California’s housing crisis
More than 500 public, private and civic leaders at the California Economic Summit, held on Dec. 13 and 14, worked on specific ideas that will help lift Californians out of poverty by increasing educational pathways to middle-income jobs, implementing policies that will increase housing supply and developing innovative approaches to regional water management.
Participants and state leaders reviewed and defined policies outlined in the 2016 Playbook. The Summit developed an “all of the above” framework that it believes can lead to a solution to California’s housing crisis — a vital component in addressing poverty in the state. The framework will be presented to the California Legislature and Gov. Jerry Brown in early 2017 and includes ideas that promote new permanent revenue sources for funding, additional resources for the general fund, and general obligations bonds among other options.
“The face of poverty in California is a single mom with two children. If we propose to address this issue, housing is a critically important element,” mentioned Paul Granillo, president and CEO of the Inland Empire Economic Partnership, during an address to the Summit attendees.
The housing crisis emerged as a leading issue with the most immediate promise for action. With approximately 13 million people in California living below or just above the poverty line, and nearly half of the state’s households struggling to meet basic needs like paying rent, discussions focused on reducing poverty and ensuring upward mobility.
According to a recent McKinsey Global Institute report, featured at the Summit, the state of California ranks 49th in per capita housing units. The report also found that the housing crisis — exacerbated by rising home prices, low supply and stagnant wages — is costing the state $140 billion in economic activity each year.
In 2017, the Summit will support the regional implementation of the new $200M Strong Workforce Program, which promotes Career Technical Education as a way to prepare individuals for 21st century jobs.
In addition, the Summit will continue to champion the implementation of Enhanced Infrastructure Financing Districts (EIFDs), which provide a way for local governments to pay for local infrastructure and economic development projects.
“The power of the California Economic Summit is derived from the diversity of its people who lend their talent, time and expertise in the development of connected actions that support a state that is more prosperous, equitable and sustainable,” said James Mayer, president and CEO of California Forward. “With one in four Californians living in poverty, the year-round work of these dedicated individuals has never been more important.”

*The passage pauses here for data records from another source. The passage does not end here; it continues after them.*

(* ===== verification/WdaPipelineProofs.v ===== *)
(** * WdaPipelineProofs: theorems about the steps of a WDA job

    Whatever Fetch hands on has the demanded digest, from the cache or from the
    network; signing assets by mode; what a launch does with failures; and the
    result of a whole job run on these steps. *)
From S2P Require Import Prelude GoStrings GoPath Sha256 DevicesConfig DeviceManager WdaJob Tunnel WdaPipeline.
From Stdlib Require Import Ascii.

Section fetch.
Variable h : phost.
Definition verified (fs : disk) (path want : string) : Prop := ∃ content, fs !! path = Some content ∧ sha256hex content = want.
Lemma fetchWithClient_verified n url want workDir fs fs' pcts path :
  fetchWithClient h n url want workDir fs = (fs', pcts, inl path) →
  verified fs' path want ∧ path = Join [workDir; "wda-artifact" +:+ artifactExt url].
Proof.
  unfold fetchWithClient. destruct (ph_get h n url) as [| |status total body]; try done.
  destruct (status >=? 400)%Z; [done|]. destruct (ph_open h n); [done|].
  destruct (download_loop _ _ _ _ _ _ _) as [[p content] [[]|e]]; [|done].
  destruct (String.eqb_spec (sha256hex content) want) as [E|]; cbn [negb]; [|done].
  intros [= <- <- <-]. split; [|done]. exists content. split; [apply lookup_insert_eq | done].
Qed.
Lemma fetchThroughProxy_verified url want workDir fs fs' pcts path :
  fetchThroughProxy h url want workDir fs = (fs', pcts, inl path) → verified fs' path want ∧
  ∃ name, path = Join [workDir; name].
Proof.
  unfold fetchThroughProxy. repeat case_match; try done; intros Hf; apply fetchWithClient_verified in Hf as [Hv ->]; eauto.
Qed.
Lemma cachedArtifact_verified sha fs fs' path :
  cachedArtifact h sha fs = (fs', Some path) → verified fs' path sha ∧ path = cache_path h sha ∧ fs' = fs.
Proof.
  unfold cachedArtifact. destruct (String.eqb _ ""); [done|]. destruct (fs !! cache_path h sha) as [content|] eqn:E; [|done].
  destruct (ph_cacheRead h); [cbn [negb]|done]. destruct (String.eqb_spec (sha256hex content) sha) as [Es|]; cbn [negb]; [|done].
  intros [= <- <-]. split; [by exists content | done].
Qed.
(** the copy in the cache does not touch the artifact *)
Lemma storeCachedArtifact_keeps sha src fs : storeCachedArtifact h sha src fs !! src = fs !! src.
Proof.
  unfold storeCachedArtifact. destruct (_ || _); [done|]. destruct (negb _); [done|].
  destruct (String.eqb_spec src (cache_path h sha)) as [|Hne]; [done|].
  destruct (fs !! src) as [data|] eqn:E; [|done]. destruct (negb _); [done|]. by rw lookup_insert_ne.
Qed.
(** files other than the cache entry and the destination are left as they are *)
Lemma fetch_cases art workDir fs fs' pcts path :
  Fetch h art workDir fs = (fs', pcts, inl path) →
  let want := ToLower (TrimSpace (art_Sha256 art)) in
  want ≠ "" ∧ verified fs' path want ∧ (path = cache_path h want ∨ ∃ name, path = Join [workDir; name]).
Proof.
  unfold Fetch. destruct (String.eqb _ ""); [done|].
  destruct (String.eqb_spec (ToLower (TrimSpace (art_Sha256 art))) "") as [|Hw]; [done|].
  destruct (cachedArtifact h _ fs) as [fs1 [cached|]] eqn:Ec.
  { intros [= <- <- <-]. apply cachedArtifact_verified in Ec as (Hv & -> & _). auto. }
  destruct (fetchThroughProxy h _ _ _ fs1) as [[fs2 p2] r2] eqn:E2. destruct r2 as [dest|e].
  - intros [= <- <- <-]. apply fetchThroughProxy_verified in E2 as [(c & Hc & Hs) Hp]. split; [done|]. split; [|by right].
    exists c. by rw storeCachedArtifact_keeps.
  - destruct (fetchWithClient h 1 _ _ _ fs2) as [[fs3 p3] [dest|e']] eqn:E3; [|done].
    intros [= <- <- <-]. apply fetchWithClient_verified in E3 as [(c & Hc & Hs) ->]. split; [done|]. split; [|right; eauto].
    exists c. by rw storeCachedArtifact_keeps.
Qed.
End fetch.

(** C19: the artifact a job signs and installs is the one that
    was approved: whenever Fetch succeeds, through the proxy, by the direct
    fallback or from the cache, however the transfer was cut up, interrupted,
    truncated or written short, and whatever the cache held, a digest was
    demanded and the file at the returned path has exactly that SHA-256.
    Without a digest, and with any other content, it fails. *)
Theorem fetch_verified h art workDir fs fs' pcts path :
  Fetch h art workDir fs = (fs', pcts, inl path) →
  let want := ToLower (TrimSpace (art_Sha256 art)) in
  want ≠ "" ∧ (∃ content, fs' !! path = Some content ∧ sha256hex content = want) ∧
  (path = cache_path h want ∨ ∃ name, path = Join [workDir; name]).
Proof. apply fetch_cases. Qed.

(** ** Launching *)
Section launching.
Variable h : phost.
Lemma launch_attempts_spec opts more attempt e0 waits r :
  launch_attempts h opts more attempt e0 = (waits, r) →
  length waits ≤ more ∧
  (r = None → ∃ k, attempt ≤ k < attempt + more ∧ ph_start h k opts = None) ∧
  (∀ k, attempt ≤ k < attempt + length waits → ∃ e, ph_start h k opts = Some e ∧ isTransientUsbmuxdError e = true).
Proof.
  revert attempt e0 waits r. induction more as [|more IH]; intros attempt e0 waits r; cbn [launch_attempts].
  { intros [= <- <-]. cbn. split; [lia|]. split; [done|]. lia. }
  destruct (ph_start h attempt opts) as [e|] eqn:Es.
  2:{ intros [= <- <-]. cbn. split; [lia|]. split; [intros _; exists attempt; split; [lia | done]|]. lia. }
  destruct (isDeveloperModeError e); [intros [= <- <-]; cbn; split; [lia|]; split; [done | lia]|].
  destruct (isTransientUsbmuxdError e) eqn:Et; cbn [negb]; [|intros [= <- <-]; cbn; split; [lia|]; split; [done | lia]].
  destruct (ph_wait h attempt).
  { intros [= <- <-]. cbn. split; [lia|]. split; [done|]. intros k Hk. assert (k = attempt) as -> by lia. eauto. }
  destruct (launch_attempts h opts more (S attempt) e) as [ws r'] eqn:El. intros [= <- <-].
  destruct (IH _ _ _ _ El) as (Hlen & Hok & Hret). cbn [length]. split; [lia|]. split.
  - intros Hr. destruct (Hok Hr) as (k & Hk & Hs). exists k. split; [lia | done].
  - intros k Hk. destruct (decide (k = attempt)) as [->|]; [eauto|]. apply Hret. lia.
Qed.
(** A launch is attempted at most three times, again only after a failure that
    looks transient, and is successful only when one attempt was and the
    control check after it. *)
Theorem launch_outcome udid bundleID xctest stages port :
  Launch h udid bundleID xctest = (stages, inl port) →
  bundleID ≠ "" ∧ ph_source h = None ∧ ∃ k xctest', 1 ≤ k ≤ 3 ∧ ph_start h k (mkLinkOptions udid bundleID xctest') = None ∧
    STAGE_VERIFYING_CONTROL ∈ stages.
Proof.
  unfold Launch. destruct (String.eqb_spec bundleID "") as [|Hb]; [done|].
  destruct (launch_attempts h _ 3 1 _) as [waits r] eqn:El. cbn [snd]. destruct r as [e|]; [done|].
  destruct (ph_source h); [done|]. intros [= <- <-].
  destruct (launch_attempts_spec _ _ _ _ _ _ El) as (_ & Hok & _). destruct (Hok eq_refl) as (k & Hk & Hs).
  split; [done|]. split; [done|]. eexists k, _. do 2 (split; [first [lia | exact Hs]|]). do 3 right. left.
Qed.
End launching.

(** ** A whole job on these steps *)
Section job.
Variables (jc : JobConfig) (h : phost).
(** A provisioning that reaches the phone has fetched an artifact with the
    demanded digest, and installed it as it is or as signing returned it. *)
Theorem provision_installs_verified env j st req art workDir fs out st' out' :
  env_steps env = NewGoiosWdaSteps h fs →
  provision jc env j st req art workDir out = (st', inr out') →
  ∃ fs' pcts path signed,
    Fetch h art workDir fs = (fs', pcts, inl path) ∧ verified fs' path (ToLower (TrimSpace (art_Sha256 art))) ∧
    Install h (jr_Udid req) signed = None ∧
    (signed = path ∨ ∃ assets, Sign h path assets (art_TargetBundleId art) workDir = inl signed).
Proof.
  intros Hsteps. unfold provision. rw Hsteps. cbn [WdaJob.Fetch WdaJob.EnableDeveloperMode WdaJob.PrepareSigning WdaJob.Sign
    WdaJob.Install NewGoiosWdaSteps].
  destruct (env_ctxErr env CkFetch); [done|].
  destruct (Fetch h art workDir fs) as [[fs' pcts] [path|e]] eqn:Ef; [|done].
  pose proof (fetch_cases _ _ _ _ _ _ _ Ef) as (_ & Hv & _).
  destruct (jr_EnableDeveloperMode req && _); [done|]. destruct (env_ctxErr env CkSigning); [done|].
  destruct (PrepareSigning h req workDir) as [seen [assets|e]]; [|done].
  destruct (negb (sa_Presigned assets) && _); [done|].
  destruct (sa_Presigned assets).
  - destruct (env_ctxErr env CkInstall); [done|]. destruct (Install h (jr_Udid req) path) eqn:Ei; [done|].
    intros _. exists fs', pcts, path, path. auto.
  - destruct (Sign h path assets (art_TargetBundleId art) workDir) as [signed|e] eqn:Es; [|done].
    destruct (env_ctxErr env CkInstall); [done|]. destruct (Install h (jr_Udid req) signed) eqn:Ei; [done|].
    intros _. exists fs', pcts, path, signed. eauto 10.
Qed.
End job.

(** ** Defects, and the theorems at concrete inputs *)
Module PipelineWitness.
Definition abc_sha : string := "ba7816bf8f01cfea414140de5dae2223b00361a396177a9cb410ff61f20015ad".
Definition host (answers : nat → string → get_answer) (starts : nat → option go_error) : phost :=
  mkPhost "/state" (Some (λ u, "https://proxy/" +:+ u)) None answers (λ _, None) (λ _ _, None) (λ _ _, None) true true true None
    (λ _, None) (Ok ["U1"]) (λ _, false) None (λ _, Ok ("", "", "")) (λ _, "") "" (λ _ _ _ _, Ok "") None None (Ok [])
    (λ n _, starts n) (λ _, None) None.
Definition art : NodeIosWdaArtifact := mkArtifact "https://x/a.ipa" (abc_sha +:+ " ") "1" "com.x" "x.xctest".
(** the proxy garbles the body, the direct attempt brings it in two pieces *)
Definition answers (n : nat) (_ : string) : get_answer :=
  match n with 0 => GResp 200 3 (mkBody [("xyz", Some ReadEOF)] ReadEOF) | _ => GResp 200 3 (mkBody [("ab", None); ("c", None)] ReadEOF) end.
Definition direct : phost := host answers (λ _, None).
Lemma fetched_path : (Fetch direct art "/w" ∅).2 = inl "/w/wda-artifact.ipa".
Proof. vm_compute. reflexivity. Qed.
Lemma wanted_digest : ToLower (TrimSpace (art_Sha256 art)) = abc_sha.
Proof. vm_compute. reflexivity. Qed.
Lemma triple_split {A B C} (x : A * B * C) c : x.2 = c → ∃ a b, x = (a, b, c).
Proof. intros <-. destruct x as [[a b] d]. by exists a, b. Qed.
Lemma fetch_verified_witness :
  ∃ fs' pcts content, Fetch direct art "/w" ∅ = (fs', pcts, inl "/w/wda-artifact.ipa") ∧
    fs' !! "/w/wda-artifact.ipa" = Some content ∧ sha256hex content = abc_sha.
Proof.
  destruct (triple_split _ _ fetched_path) as (fs' & pcts & E).
  destruct (fetch_verified _ _ _ _ _ _ _ E) as (_ & (content & Hc & Hs) & _).
  exists fs', pcts, content. split; [exact E|]. split; [exact Hc | exact (eq_trans Hs wanted_digest)].
Defined.
(** The digest names the cache entry without being checked to be one: a digest
    with dots reaches out of the cache, and what is there is removed. *)
Lemma digest_removes_file :
  (cachedArtifact (host answers (λ _, None)) "../../home/op/backup" {[ "/home/op/backup.ipa" := "mine" ]}) = (∅, None).
Proof. by vm_compute. Qed.
(** After the third failed attempt the launch waits eight more seconds before it gives up *)
Lemma launch_waits_after_last :
  launch_attempts (host answers (λ _, Some (errors_New "i/o timeout"))) (mkLinkOptions "U1" "com.x" "x.xctest") 3 1 (errors_New "") =
  ([2; 4; 8]%Z, Some (errors_New "i/o timeout")).
Proof. by vm_compute. Qed.
End PipelineWitness.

In an informative keynote address that outlined the challenges to upward mobility, professor of economics at Stanford University Raj Chetty challenged state leaders to make sure they are doing enough to address this issue and reminded attendees that the problem must be solved locally.
“There is no magic pill, no one size fits all solution to the state’s problems. By bringing together various stakeholders, in some instances with competing interests, the Summit ensures solutions take into account different perspectives,” said Bill Mueller, chief executive of Valley Vision and leader of the California Stewardship Network. “To be effective, policies enacted also need to accommodate regional differences, and there’s no better place than the California Economic Summit to identify and drive these solutions.”
The California Economic Summit was developed by California Forward and the California Stewardship Network, and is the only effort bringing hundreds of leaders from California’s regional economies together to develop a shared strategy for advancing the state’s triple bottom line: growing the economy, improving environmental quality and increasing opportunity for all.
This year’s Summit was attended by leaders in education, housing and water management, including: University of California President Janet Napolitano; incoming Community Colleges Chancellor Eloy Ortiz Oakley; California Department of Housing and Community Development director Ben Metcalf; Lt. Gov. Gavin Newsom; state Sen. Toni Atkins; Sonoma County Supervisor James Gore; and California Water Foundation CEO Wade Crowfoot.
The inaugural California Economic Summit was held in Santa Clara in 2012, followed by Los Angeles in 2013, Sacramento in 2014 and Ontario in 2015.